▸ Stored data entries
· · · · · · ·
(* ===== verification/CacheFiles.v ===== *)
(** The handlers of the binary cache that look at files ([harmonia-cache/src]:
    narlist.rs, serve.rs, buildlog.rs) and its pages (template.rs, root.rs,
    version.rs, health.rs). The file system does not change while a request is
    answered. The texts of the templates, the escapes and [actix_files] are
    parameters. *)

From stdpp Require Import base list numbers strings gmap.
From Stdlib Require Import ZArith Lia Strings.Byte.
From S2P Require Import Prelude FileSystem Async Wire ProtoRead Version BaseEncoding Codecs Hash StorePath Signature NixIO NixCodec Utf8 WireTypes Messages Derivations Requests Logger DaemonErrors DaemonStore Lookup CacheConfig Cache.

(** ** More of [std::path] *)

(** Skipped components at the front are cut off. *)
Fixpoint trim_left (cs : list bytes) : list bytes :=
  match cs with
  | c :: cs' => if parse_single_component c is Some _ then cs else trim_left cs'
  | [] => []
  end.

Fixpoint drop_components (n : nat) (cs : list bytes) : list bytes :=
  match n, cs with
  | 0, _ => cs
  | _, [] => []
  | S n', c :: cs => if parse_single_component c is Some _ then drop_components n' cs else drop_components n cs
  end.

(** [Path::strip_prefix] with an absolute prefix. *)
Definition path_strip_prefix (p q : PathBuf) : option PathBuf :=
  if starts_with p q
  then Some (join SLASH (trim_right (trim_left (drop_components (length (components q) - 1) (body p)))))
  else None.

(** The last dot of a name: what is before and after it. *)
Fixpoint rsplit_dot (n : bytes) : option (bytes * bytes) :=
  match n with
  | [] => None
  | b :: n' =>
      match rsplit_dot n' with
      | Some (before, after) => Some (b :: before, after)
      | None => if decide (b = x2e) then Some ([], n') else None
      end
  end.

(** [rsplit_file_at_dot]: stem and extension. *)
Definition split_file_name (n : bytes) : bytes * option bytes :=
  if decide (n = DOTDOT) then (n, None) else
  match rsplit_dot n with
  | Some (b :: before, after) => (b :: before, Some after)
  | _ => (n, None)
  end.

Definition extension (p : PathBuf) : option bytes := file_name p ≫= λ n, (split_file_name n).2.

Definition with_extension (p : PathBuf) (ext : bytes) : PathBuf :=
  match file_name p with
  | Some n =>
      take (len_before_body p) p ++ join SLASH (removelast (trim_right (body p)) ++ [(split_file_name n).1]) ++
      (if ext is [] then [] else x2e :: ext)
  | None => p
  end.

(** [str::replace]. *)
Fixpoint replace_from (skip : nat) (from to s : bytes) : bytes :=
  match s with
  | [] => []
  | b :: s' =>
      match skip with
      | S skip => replace_from skip from to s'
      | 0 => if strip_prefix from s is Some _ then to ++ replace_from (length from - 1) from to s'
             else b :: replace_from 0 from to s'
      end
  end.

Definition replace (from to s : bytes) : bytes := replace_from 0 from to s.

(** ** template.rs *)

(** Texts that are compiled in: templates, style sheet and package data. *)
Class Assets : Type := {
  BASE_TEMPLATE : bytes;
  LANDING_TEMPLATE : bytes;
  LANDING_WITH_KEYS_TEMPLATE : bytes;
  DIRECTORY_TEMPLATE : bytes;
  DIRECTORY_ROW_TEMPLATE : bytes;
  TAILWIND_CSS : bytes;
  CARGO_NAME : bytes;
  CARGO_VERSION : bytes;
  CARGO_HOME_PAGE : bytes
}.

(** The order in which a [HashMap] gives its entries; [askama_escape] for HTML
    and [percent_encoding] of control characters. *)
Class PageLib : Type := {
  hash_order : list (bytes * bytes) → list (bytes * bytes);
  escape_html_entity : bytes → bytes;
  encode_controls : bytes → bytes
}.

Section pages.
Context {AS : Assets} {PG : PageLib}.

Definition placeholder (key : bytes) : bytes := str "[[" ++ key ++ str "]]".

Definition render (template : bytes) (variables : list (bytes * bytes)) : bytes :=
  fold_left (λ result kv, replace (placeholder kv.1) kv.2 result) (hash_order variables) template.

Definition render_page (title css content : bytes) : bytes :=
  render BASE_TEMPLATE [(str "title", title); (str "css", css); (str "content", content)].

Definition html (body : bytes) : HttpResponse :=
  mk_response 200 (insert_header CONTENT_TYPE (HText (str "text/html; charset=utf-8")) []) (BodyBytes body).

(** ** version.rs and health.rs *)

Definition version_get : HttpResponse := mk_response 200 [] (BodyBytes (CARGO_NAME ++ str " " ++ CARGO_VERSION)).

Definition health_get : HttpResponse := mk_response 200 [] (BodyBytes (str "OK" ++ [x0a])).

(** ** root.rs *)

Context {ED : Ed25519} {DE : DataEncoding} {HH : Http}.

(** [host] and [forwarded] are headers of the request; [scheme] is that of the
    connection. *)
Definition root_scheme (forwarded : option bytes) (scheme : bytes) : bytes :=
  match forwarded ≫= to_str with
  | Some h => match trim (hd [] (split_all "," h)) with [] => scheme | s => s end
  | None => scheme
  end.

Fixpoint public_keys (ks : list SecretKey) : res CacheError (list bytes) :=
  match ks with
  | [] => Ok []
  | k :: ks => p ← to_public_key k; rest ← public_keys ks; Ok (PublicKey_fmt p :: rest)
  end.

Definition root_get (config : Config) (forwarded host : option bytes) (scheme : bytes) : res CacheError HttpResponse :=
  let cache_url := root_scheme forwarded scheme ++ str "://" ++ default (str "cache.example.com") (host ≫= to_str) in
  let vars := [(str "version", CARGO_VERSION); (str "store", from_utf8_lossy (virtual_store (store config)));
    (str "priority", u64_to_string (priority config)); (str "homepage", CARGO_HOME_PAGE); (str "name", CARGO_NAME);
    (str "cache_url", cache_url)] in
  keys ← public_keys (secret_keys config);
  let content :=
    match keys with
    | [] => render LANDING_TEMPLATE vars
    | _ => render LANDING_WITH_KEYS_TEMPLATE (vars ++
             [(str "public_keys_cli", join " " keys);
              (str "public_keys_list", join " " ((λ k, [x22] ++ k ++ [x22]) <$> keys))])
    end in
  Ok (html (render_page (str "Nix Binary Cache - " ++ CARGO_NAME ++ str " " ++ CARGO_VERSION) TAILWIND_CSS content)).
End pages.

(** ** narlist.rs *)

Inductive NarEntry : Type :=
| Directory (entries : gmap bytes NarEntry)
| Regular (nar_offset : option Z) (size : Z) (executable : bool)
| Symlink (target : bytes).

Record NarList : Type := mk_nar_list { nl_version : Z; nl_root : NarEntry }.

(** A directory that is being read; [dir_entry] are the names still to come. *)
Record Frame : Type := mk_frame { fr_path : PathBuf; fr_nar_entry : NarEntry; fr_dir_entry : list bytes }.

Definition file_entry (mode : Z) (contents : bytes) : NarEntry :=
  Regular None (Z.of_nat (length contents)) (negb (bool_decide (Z.land mode 73 = 0%Z))).

Section files.
Context {DO : DirOrder} (f : fs).

Definition symlink_entry (p : PathBuf) : res CacheError NarEntry :=
  target ← io_context (str "Failed to read link " ++ from_utf8_lossy p) (read_link f p);
  Ok (Symlink (from_utf8_lossy target)).

Definition read_frame (p : PathBuf) : res CacheError Frame :=
  names ← io_context (str "Failed to read directory " ++ from_utf8_lossy p) (read_dir f p);
  Ok (mk_frame p (Directory ∅) names).

(** [entries.insert]; the entry of a frame is a directory. *)
Definition insert_entry (name : bytes) (e : NarEntry) (fr : Frame) : res CacheError Frame :=
  match fr_nar_entry fr with
  | Directory entries => Ok (mk_frame (fr_path fr) (Directory (<[name := e]> entries)) (fr_dir_entry fr))
  | _ => Panic
  end.

(** One turn of the loop: a new stack, or the root. *)
Definition list_step (stack : list Frame) : res CacheError (list Frame + NarEntry) :=
  match stack with
  | [] => Panic
  | fr :: below =>
      match fr_dir_entry fr with
      | name :: names =>
          let fr := mk_frame (fr_path fr) (fr_nar_entry fr) names in
          let entry_path := path_join (fr_path fr) name in
          st ← io_context (str "Failed to get metadata for " ++ from_utf8_lossy entry_path) (lstat f entry_path);
          match st with
          | IFile m c => fr ← insert_entry (from_utf8_lossy name) (file_entry m c) fr; Ok (inl (fr :: below))
          | ISymlink _ =>
              e ← symlink_entry entry_path; fr ← insert_entry (from_utf8_lossy name) e fr; Ok (inl (fr :: below))
          | IDir => new ← read_frame entry_path; Ok (inl (new :: fr :: below))
          | ISpecial => Ok (inl (fr :: below))
          end
      | [] =>
          match below with
          | up :: below =>
              match file_name (fr_path fr) with
              | Some name => up ← insert_entry (from_utf8_lossy name) (fr_nar_entry fr) up; Ok (inl (up :: below))
              | None => Err (EServe (AccessDenied (from_utf8_lossy (fr_path fr))))
              end
          | [] => Ok (inr (fr_nar_entry fr))
          end
      end
  end.

(** The loop, for as many turns as the fuel allows. *)
Fixpoint list_loop (fuel : nat) (stack : list Frame) : option (res CacheError NarEntry) :=
  match fuel with
  | O => None
  | S fuel =>
      match list_step stack with
      | Ok (inl stack) => list_loop fuel stack
      | Ok (inr e) => Some (Ok e)
      | Err e => Some (Err e)
      | Panic => Some Panic
      end
  end.

Definition get_nar_list (fuel : nat) (p : PathBuf) : option (res CacheError NarList) :=
  let finish := fmap (λ r : res CacheError NarEntry, mk_nar_list 1 <$> r) in
  match io_context (str "Failed to get symlink metadata for " ++ from_utf8_lossy p) (lstat f p) with
  | Ok (IFile m c) => finish (Some (Ok (file_entry m c)))
  | Ok (ISymlink _) => finish (Some (symlink_entry p))
  | Ok IDir =>
      match read_frame p with
      | Ok fr => finish (list_loop fuel [fr])
      | Err e => Some (Err e)
      | Panic => Some Panic
      end
  | Ok ISpecial =>
      Some (Err (EServe (ServeFailed (Other "Unsupported file type for path"))))
  | Err e => Some (Err e)
  | Panic => Some Panic
  end.

(** ** serve.rs *)

(** An answer: a response of the handler, a file that [actix_files] is to send
    (opened by its path, at a place, with its contents), or a file that is sent
    decompressed. *)
Inductive Served : Type :=
| Page (r : HttpResponse)
| NamedFile (path : PathBuf) (place : list bytes) (contents : bytes) (headers : list (bytes * header_value))
| Decompressed (contents : bytes) (headers : list (bytes * header_value)).

(** [NamedFile::open_async]; a directory is refused as it is when read. *)
Definition open_file (p : PathBuf) : res io_error Served :=
  k ← resolve f p; c ← read f p; Ok (NamedFile p k c []).

(** A number of bytes as [f64]: 53 bits, ties to even. *)
Definition round_half_even (n d : Z) : Z :=
  let q := (n / d)%Z in
  match Z.compare (2 * (n mod d)) d with
  | Lt => q
  | Gt => (q + 1)%Z
  | Eq => if Z.even q then q else (q + 1)%Z
  end.

Definition as_f64 (n : Z) : Z :=
  let d := (2 ^ Z.max 0 (Z.log2 n - 52))%Z in (round_half_even n d * d)%Z.

(** [{:.2}] of a quotient by a power of two. *)
Definition fixed2 (n d : Z) : bytes :=
  let q := round_half_even (100 * n) d in
  u64_to_string (q / 100) ++ str "." ++ u64_to_string (q / 10 mod 10) ++ u64_to_string (q mod 10).

Definition file_size (n : Z) : bytes :=
  if (n <? 1024)%Z then u64_to_string n ++ str " B"
  else if (n <? 1024 * 1024)%Z then fixed2 (as_f64 n) 1024 ++ str " KiB"
  else if (n <? 1024 * 1024 * 1024)%Z then fixed2 (as_f64 n) (1024 * 1024) ++ str " MiB"
  else fixed2 (as_f64 n) (1024 * 1024 * 1024) ++ str " GiB".

Context {AS : Assets} {PG : PageLib}.

(** The size that a directory entry has is not shown for directories; [len] is
    the number of bytes of a file, or of the target of a link. *)
Definition inode_len (i : inode) : Z :=
  match i with IFile _ c => Z.of_nat (length c) | ISymlink t => Z.of_nat (length t) | _ => 0 end.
· · · · · · ·
▸ Exercise brief
Only one stretch of the entries above is wanted: the lines from the one containing "if starts_with p q" through the one containing "match rsplit_dot n with". Please reproduce it exactly.

▸ Solved problem
  if starts_with p q
  then Some (join SLASH (trim_right (trim_left (drop_components (length (components q) - 1) (body p)))))
  else None.

(** The last dot of a name: what is before and after it. *)
Fixpoint rsplit_dot (n : bytes) : option (bytes * bytes) :=
  match n with
  | [] => None
  | b :: n' =>
      match rsplit_dot n' with
      | Some (before, after) => Some (b :: before, after)
      | None => if decide (b = x2e) then Some ([], n') else None
      end
  end.

(** [rsplit_file_at_dot]: stem and extension. *)
Definition split_file_name (n : bytes) : bytes * option bytes :=
  if decide (n = DOTDOT) then (n, None) else
  match rsplit_dot n with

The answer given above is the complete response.